In a recent webinar, we explored why many teams struggle to capture meaningful insights from their customer interviews and how to overcome it. The data was eye-opening: When asked about their teams' interview capabilities, most participants rated their expertise between 2-3 out of 10. This matches what we see across organizations — while everyone agrees customer input is crucial, few feel equipped to gather it effectively.
The three key challenges in customer research
- Getting out of the building: Whether due to limited resources, unclear responsibilities, or simple reluctance, many teams struggle to initiate customer conversations. While some gatekeeping around customer access makes sense (especially in sales contexts), innovation teams need direct customer contact to succeed.
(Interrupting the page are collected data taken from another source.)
(** * binance-rest-client: request canonicalisation, dispatch and k-line fetching

    A shallow embedding of [binanceRestClient/client.py] and
    [binanceRestClient/async_tools.py], followed by the properties of the
    parameter canonicaliser, the request dispatcher, the batch series fetcher
    and the series reconstructor.

    Conventions of the embedding:
    - a Python [dict] with string keys is an association list in insertion
      order with unique keys ([dict]); the dictionary operations below keep
      that invariant;
    - Python [float] is the primitive binary64 [float] of the Standard
      Library; [int] is [Z];
    - a function that can raise returns a [result];
    - library calls whose outcome the program does not decide (the network,
      the clock, HMAC-SHA256, [repr] of floats and strings, [float(str)]) are
      inputs of the model. *)

From Stdlib Require Import ZArith List String Ascii Bool Lia Floats.
From Stdlib Require Import Sorted Permutation DecimalString.
Import ListNotations.

Set Warnings "-register-all,-inexact-float".

Local Open Scope string_scope.
Local Open Scope list_scope.
Local Open Scope Z_scope.

(** ** Exceptions and results *)

Inductive exn : Type :=
| KeyError (key : string)
| IndexError
| TypeError
| ValueError (msg : string)
| AttributeError
| ZeroDivisionError
| OverflowError
| AlreadyStoppedError
| BinanceAPIException_msg (msg : string)
| BinanceAPIException_response (status_code : Z) (text : string)
| BinanceRequestException (msg : string).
- Unstructured interviews: Without a clear framework, interviews often become scattered conversations that yield few actionable insights. Teams need a structured approach to gather enough data to detect patterns and make informed decisions.
- Extracting insights: Perhaps the most challenging aspect is turning customer conversations into clear, actionable insights that can drive decision-making. This becomes especially crucial when teams need to communicate findings to stakeholders.
A structured approach to customer understanding
One effective solution is to use the designed Customer Profile to conduct interviews. This method provides a clear framework for understanding customer jobs, pains, and gains while ensuring consistency across multiple interviews.
A Canadian consumer packaged goods company recently put this into practice. Their team, with no prior interview experience, conducted 20 customer profile interviews over several weeks. The results were striking: 91% of their initial assumptions about customer jobs needed revision, and 55% of their assumed customer pains were incorrect.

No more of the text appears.